Esquemas de Uno Mismo
Hablaba con una paciente cuyo trabajo se había
convertido en su obsesión. Me comentaba que era el único sitio
donde se sentía bien al cien por ciento, pero que también
la atrapaba y no lograba vivir otros aspectos de su vida que sabía
que eran importantes. Atendí en consulta a una madre y digo "madre"
porque todos los otros aspectos de su vida los había puesto en segundo
plano y su ocupación y su preocupación se centraban principalmente
en sus hijos. La ansiedad que experimentaba y la sobreprotección
que tenía sobre sus hijos, no la dejaban estar en paz y a su vez
le causaban el mismo efecto a sus hijos, sofocando su sana maduración.
Toda persona cumple diversos roles y para esto utiliza
distintos esquemas psicológicos. Somos el amante, el trabajador,
el padre o la madre, el consultor, el hermano o la hermana, el hijo o la
hija, el gobernador, el político, el amigo o la amiga, el estudiante
o discípulo, el líder o guía, pero somos algo más
que ese esquema o rol que ejercemos y no debemos dejar que un rol tome control
de nuestra esencia. Si te conviertes en un aspecto de tu vida, anulas los
demás aspectos y te engañas a ti mismo. Empiezas a creer que
eres el "padre" y no logras ver o experimentar los otros aspectos
de ti, un solo aspecto te atrapa. Si te mantienes en un rol del "doctor",
por ejemplo y dejas que este esquema absorba todo lo que eres, al "doctor"
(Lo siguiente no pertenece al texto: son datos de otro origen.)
Lemma ord2ymd_correct ord :
  1 <= ord <= MAXORDINAL ->
  let '(y, m, d) := ord2ymd ord in
  valid_ymd y m d = true /\ ymd2ord y m d = ord.
Proof.
  intros Hord. unfold ord2ymd, MAXORDINAL in *. cbv zeta.
  set (n := ord - 1).
  set (n400 := n / DI400Y). set (r1 := n mod DI400Y).
  set (n100 := r1 / DI100Y). set (r2 := r1 mod DI100Y).
  set (n4 := r2 / DI4Y). set (r3 := r2 mod DI4Y).
  set (n1 := r3 / 365). set (r4 := r3 mod 365).
  assert (Hn : n = n400 * DI400Y + r1 /\ 0 <= r1 < DI400Y)
    by (subst n400 r1; unfold DI400Y; Z.div_mod_to_equations; lia).
  assert (Hr1 : r1 = n100 * DI100Y + r2 /\ 0 <= r2 < DI100Y)
    by (subst n100 r2; unfold DI100Y; Z.div_mod_to_equations; lia).
  assert (Hr2 : r2 = n4 * DI4Y + r3 /\ 0 <= r3 < DI4Y)
    by (subst n4 r3; unfold DI4Y; Z.div_mod_to_equations; lia).
  assert (Hr3 : r3 = n1 * 365 + r4 /\ 0 <= r4 < 365)
    by (subst n1 r4; Z.div_mod_to_equations; lia).
  clearbody n400 r1 n100 r2 n4 r3 n1 r4.
  assert (Hn' : 0 <= n <= 3652058 /\ ord = n + 1) by (subst n; lia). clearbody n.
  unfold DI400Y, DI100Y, DI4Y in *.
  assert (B400 : 0 <= n400 <= 24) by lia.
  assert (B100 : 0 <= n100 <= 4) by lia.
  assert (B4 : 0 <= n4 <= 24) by lia.
  assert (B1 : 0 <= n1 <= 4) by lia.
  destruct (Z.eqb_spec n1 4) as [E1|E1]; simpl orb.
  - (* last day of a 4-year cycle *)
    assert (r4 = 0) by lia. assert (n100 <= 3) by lia.
    replace (n400 * 400 + 1 + n100 * 100 + n4 * 4 + n1 - 1)
      with (n400 * 400 + 1 + n100 * 100 + n4 * 4 + 3) by lia.
    unfold valid_ymd, ymd2ord, days_before_month, days_in_month.
    rewrite (is_leap_cycles n400 n100 n4 3) by lia.
    rewrite (days_before_year_cycles n400 n100 n4 3) by lia.
    unfold MINYEAR, MAXYEAR, DI400Y, DI100Y, DI4Y. simpl.
    destruct (Z.eqb_spec n4 24) as [E4|E4]; destruct (Z.eqb_spec n100 3) as [E100|E100];
      simpl; split; try lia;
      repeat (apply andb_true_iff; split); try apply Z.leb_le; lia.
  - destruct (Z.eqb_spec n100 4) as [E100|E100].
    + (* last day of a 400-year cycle *)
      assert (r2 = 0) by lia. assert (n4 = 0 /\ n1 = 0 /\ r4 = 0) as (-> & -> & ->) by lia.
      subst n100.
      replace (n400 * 400 + 1 + 4 * 100 + 0 * 4 + 0 - 1)
        with (n400 * 400 + 1 + 3 * 100 + 24 * 4 + 3) by lia.
      unfold valid_ymd, ymd2ord, days_before_month, days_in_month.
      rewrite (is_leap_cycles n400 3 24 3) by lia.
      rewrite (days_before_year_cycles n400 3 24 3) by lia.
      unfold MINYEAR, MAXYEAR, DI400Y, DI100Y, DI4Y. simpl.
      split; [|lia].
      repeat (apply andb_true_iff; split); try apply Z.leb_le; lia.
    + set (leap := (n1 =? 3) && (negb (n4 =? 24) || (n100 =? 3))).
      assert (Hleap : is_leap (n400 * 400 + 1 + n100 * 100 + n4 * 4 + n1) = leap)
        by (apply is_leap_cycles; lia).
      assert (Hdby := days_before_year_cycles n400 n100 n4 n1
                        ltac:(lia) ltac:(lia) ltac:(lia)).
      unfold DI400Y, DI100Y, DI4Y in Hdby.
      assert (Hmd : month_day_ok leap r4 = true).
      { destruct leap; [apply month_day_ok_leap | apply month_day_ok_common]; lia. }
      unfold month_day_ok in Hmd.
      destruct (month_day leap r4) as [m d].
      repeat (apply andb_true_iff in Hmd; destruct Hmd as [Hmd ?]).
      unfold valid_ymd, ymd2ord, days_before_month.
      rewrite days_in_month_leap, Hleap, Hdby.
      unfold MINYEAR, MAXYEAR.
      split; [|lia].
      repeat (apply andb_true_iff; split); try (apply Z.leb_le; lia).
      apply Z.leb_le. apply Z.leb_le in H0.
      assert (Hm : 1 <= m <= 12) by lia.
      destruct m as [|p|p]; try lia.
      do 4 (try destruct p as [p|p|]); try lia.
Qed.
le será difícil ser paciente. La vida de tus hijos no es la
tuya, su trama y drama es otro. Nuestros hijos deben vivir sin un padre
tratando de controlar y manipular su experiencia, sin un padre imponiendo
sus temores, prejuicios e inseguridades. Los hijos sí repiten la
misma historia que sus padres, si no logran salir de los esquemas de éstos.
Como padres debemos guiar a nuestros hijos, pero dejarlos crecer y aprender
de sus propias experiencias.
Debemos vivir plenamente todos los aspectos de nuestra
vida para no crear una dependencia de ellos hacia nosotros o de nosotros
hacia ellos. Dependencia que sólo alimenta la inseguridad, el temor
y la falta de confianza. La plenitud de vida no se alcanza viviendo sólo
un aspecto de la vida, se alcanza sabiendo que somos más que un esquema,
que nuestra esencia, nuestro yo, nuestro espíritu es infinito, pleno
y no consiste en un rol o en una estructura física o un rol psicológico
definible.
Quitarse los trajes, soltar los apegos, cambiar de roles,
hacer locuras, jugar como niño, cambiar la manera de vestir y de
actuar, relacionarte con distintos tipos de personas y ser tú, sin
máscaras ni esquemas, son parte de la estrategia para no dejarte
atrapar en un rol que aniquile tu ser.